Alrededor de la cama, al lado de ellos, estaba el cura de la clínica, Lucas, los hijos de Mario, la hermana de Alicia y yo. Ella se había vestido como se visten las novias con futuro. Un vestido nuevo, vaporoso, bonito. Una música suave como de olas del mar venía de alguna parte. Mario apenas abrió los ojos en un par de ocasiones; para mirar a todos, para mirarla a ella mientras decía un sí quiero musitado, casi adivinado. Su hija leyó un poema. Alicia le juró amor eterno acariciándolo, sin que se le quebrara la voz.

¿Qué hacía yo allí? Él lo había pedido. Era un legado de amor que me alcanzaba a mí, y a Lucas. El amor es eterno cuando se escapa en mitad de un te quiero. Ellos se casaron hasta que la muerte los separara, Baltasar. Y yo me sentí ella, solo que me faltaba el aire, notaba bajo los pies de mi alma el camino que habría de recorrer aquella mujer acompañada de ese jodido destino al que nunca invitamos a nuestra mesa.

Pasado, presente y futuro se juntaron cuando las manos de Alicia y Mario Villanueva se entrelazaron para cambiarse unas alianzas.

Estaba a punto de claudicar, cuando Lucas hizo un movimiento. Deslizó su mano hacia atrás. Movió los dedos. Me buscaba y comprendí el gesto. Yo puse la mano dentro de la suya, igual que cuando Karen iba en la avioneta de Denis recorriendo la sabana africana en mi película preferida. Presionó y encerró mi pequeña mano en la suya, Baltasar, y yo cerré los ojos para abandonarme a aquel timón.

¿Estaba yo destinada a vivir este momento?

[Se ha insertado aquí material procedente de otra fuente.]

Lemma matches_spec argv prefix : matches argv prefix = true <-> prefix `prefix_of` argv.
Proof.
  revert argv. induction prefix as [|p prefix IH]; intros argv; cbn [matches]; [split; [intros _; apply prefix_nil|by intros]|].
  destruct argv as [|a argv]; [split; [done|by intros [? ?]]|]. rewrite andb_true_iff, bool_decide_eq_true, IH. split.
  - intros [-> ?]. by apply prefix_cons.
  - intros Hp. split; [by apply prefix_cons_inv_1 in Hp|by eapply prefix_cons_inv_2].
Qed.

Lemma CommandAllowed_spec argv prefixes :
  CommandAllowed argv prefixes = true <-> exists prefix, prefix ∈ prefixes /\ prefix <> [] /\ prefix `prefix_of` argv.
Proof.
  unfold CommandAllowed. rewrite andb_true_iff, existsb_exists, negb_true_iff, bool_decide_eq_false. setoid_rewrite andb_true_iff.
  setoid_rewrite matches_spec. setoid_rewrite <- list_elem_of_In. setoid_rewrite negb_true_iff. split.
  - intros (_ & prefix & Hin & Hne%bool_decide_eq_false & Hp). eauto.
  - intros (prefix & Hin & Hne & Hp). split; [intros ->; by apply prefix_nil_inv in Hp|]. exists prefix. split; [done|]. split; [by apply bool_decide_eq_false|done].
Qed.

(** What a profile means to allow. *)
Definition allowed_by (s : Snapshot) (j : Job) : Prop :=
  let roots := default [] (sp_Roots (sn_SFTP s)) in
  rj_ProfileName j = sn_Name s /\
  if decide (rj_Operation j = OperationSSHExec) then
    exists prefix, prefix ∈ default [] (sn_AllowedCommands s) /\ prefix <> [] /\ prefix `prefix_of` default [] (rj_Argv j)
  else
    remote_root (rj_RemotePath j) /\ within roots (rj_RemotePath j) /\
    (rj_Operation j = OperationSFTPRename -> remote_root (rj_DestinationPath j) /\ within roots (rj_DestinationPath j)) /\
    (rj_Operation j ∈ [OperationSFTPList; OperationSFTPRead] /\ sp_Read (sn_SFTP s) = true \/
     rj_Operation j ∈ [OperationSFTPWrite; OperationSFTPMkdir; OperationSFTPRename] /\ sp_Write (sn_SFTP s) = true).

Lemma NormalizeAndAuthorizeRemotePath_Ok raw roots p :
  Forall remote_root roots -> NormalizeAndAuthorizeRemotePath raw roots = Ok p <-> p = raw /\ remote_root raw /\ within roots raw.
Proof.
  intros Hf. unfold NormalizeAndAuthorizeRemotePath. rewrite bind_Ok. split.
  - intros ([] & (Hr & Hn & Hc)%normalizeRemotePath_Ok & Hb). destruct (existsb _ _) eqn:E; [|done]. injection Hb as <-.
    apply existsb_below in E; [done|by apply remote_roots_clean|done..].
  - intros (-> & Hr & Hw). exists tt. split; [by apply normalizeRemotePath_Ok|]. destruct Hr as (Hrr & _ & Hrc). by rewrite (proj2 (existsb_below roots raw (remote_roots_clean _ Hf) Hrr Hrc)).
Qed.

Definition access_check (j : Job) (s : Snapshot) : result remote_error unit :=
  if decide (rj_Operation j ∈ [OperationSFTPList; OperationSFTPRead]) then reject negb (sp_Read (sn_SFTP s)) with ReadDisabled; Ok tt
  else if decide (rj_Operation j ∈ [OperationSFTPWrite; OperationSFTPMkdir; OperationSFTPRename]) then
    reject negb (sp_Write (sn_SFTP s)) with WriteDisabled; Ok tt
  else Err UnsupportedOperation.

Lemma access_check_Ok j s :
  access_check j s = Ok tt <->
  rj_Operation j ∈ [OperationSFTPList; OperationSFTPRead] /\ sp_Read (sn_SFTP s) = true \/
  rj_Operation j ∈ [OperationSFTPWrite; OperationSFTPMkdir; OperationSFTPRename] /\ sp_Write (sn_SFTP s) = true.
Proof.
  unfold access_check. case_decide as Hr; [|case_decide as Hw]; rewrite ?guard_Ok, ?negb_false_iff; [|tauto|split; [done|tauto]].
  split; [tauto|]. intros [?|[Hw _]]; [tauto|]. exfalso. apply list_elem_of_In in Hr, Hw.
  destruct Hr as [E|[E|[]]]; rewrite <- E in Hw; by destruct Hw as [|[|[|]]].
Qed.

Lemma rename_check_Ok j roots x :
  Forall remote_root roots ->
  (if decide (rj_Operation j = OperationSFTPRename) then NormalizeAndAuthorizeRemotePath (rj_DestinationPath j) roots else Ok []) = Ok x <->
  x = (if decide (rj_Operation j = OperationSFTPRename) then rj_DestinationPath j else []) /\
  (rj_Operation j = OperationSFTPRename -> remote_root (rj_DestinationPath j) /\ within roots (rj_DestinationPath j)).
Proof.
  intros Hf. case_decide; [rewrite NormalizeAndAuthorizeRemotePath_Ok by done; tauto|]. split; [by intros [= <-]|by intros [-> _]].
Qed.

(** The policy allows a job exactly when the profile means to: the job is for it, and a command
    starts with an allowed one, or every path of a file operation is clean and lies below a
    root, component by component, and the profile has the access. *)
Theorem operation_allowed_exact j s :
  Forall remote_root (default [] (sp_Roots (sn_SFTP s))) ->
  operationAllowed j s = Ok tt <-> allowed_by s j.
Proof.
  intros Hf. unfold operationAllowed, allowed_by. fold (access_check j s). rewrite guard_Ok, negb_false_iff, bool_decide_eq_true. apply and_iff_compat_l.
  destruct (decide (rj_Operation j = OperationSSHExec)) as [|_]; [rewrite guard_Ok, negb_false_iff, CommandAllowed_spec; tauto|].
  rewrite bind_Ok. setoid_rewrite NormalizeAndAuthorizeRemotePath_Ok; [|done]. setoid_rewrite bind_Ok.
  setoid_rewrite rename_check_Ok; [|done]. setoid_rewrite access_check_Ok. split.
  - intros (? & (-> & ? & ?) & ? & (-> & ?) & ?). tauto.
  - intros (? & ? & ? & ?). eexists. split; [done|]. eexists. done.
Qed.

(** ** What a signature proves *)

Lemma b64_char_ascii c d : b64_value c = Some d -> code c < 128 /\ c <> CR /\ c <> LF.
Proof.
  intros Hv. repeat split; [|by intros ->..]. unfold b64_value in Hv. pose proof (code_range c).
  repeat match type of Hv with (if ?b then _ else _) = _ => destruct b eqn:?; bool_props; try lia end. done.
Qed.

Lemma b64_decode_strict_encode s : b64_decode_strict (b64_encode s) = Some s.
Proof.
  unfold b64_decode_strict. rewrite b64_decode_encode. cbn [mbind option_bind]. rewrite bool_decide_eq_true_2; [done|].
  symmetry. apply filter_all_true. intros c Hc. pose proof (b64_encode_alphabet s) as Ha. rewrite Forall_forall in Ha.
  destruct (Ha _ Hc) as [d Hd]. by destruct (b64_char_ascii _ _ Hd).
Qed.

Lemma b64_encode_valid s : utf8_valid (b64_encode s) = true.
Proof.
  apply utf8_valid_all_ascii. eapply Forall_impl; [apply b64_encode_alphabet|]. intros c [d Hd]. by apply b64_char_ascii in Hd as [? _].
Qed.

La vida es poderosa, Baltasar. Mágica e intensa. Inesperada y aventurera. Nada soy, Baltasar, si no amo. Te guardo. Ya lo ves. Te escribo. Te pienso. Te lloro. Te siento, soy una parte de ti. Ahora que no estás y sabiendo como siempre supe que necesito, como esos millones de fieles que se reparten por el mundo, a sus dioses, yo también, huérfana de divinidades, pero sabiéndote cercano, necesito pedirte algo…

Baltasar, mantenme al abrigo del abrazo de Lucas, no permitas que desprecie el tiempo cuando esté con él, que no caiga en la tentación de que me sobre su presencia, de que busque la diferencia en su modo de caminar, de decir buenos días o de lavarse los dientes, líbrame del tedio, de la cólera, de esos momentos en que me vuelvo loca cuando descubro que el amor me ata, déjame que duerma tranquila a su lado y que la vida no sea una carrera vigilante, sino ese camino finalmente inesperado. Quiero respetarlo siempre, no con las leyes de educación aprendidas, sino con la redentora ternura, quiero luz para ver los destellos de su sabiduría y no quiero esquinas, encrucijadas donde perderme. Que no sea muy difícil seguirlo o que me siga, que siempre le encuentre al final del día, que la tibieza de su cuerpo alivie mi frío, que sepamos vivir libres y juntos.

Todo eso te pido.

Los milagros existen, solo que a veces no tienen la forma que nosotros habíamos imaginado. Yo también encontré una historia de amor, y la escribí para despedirte.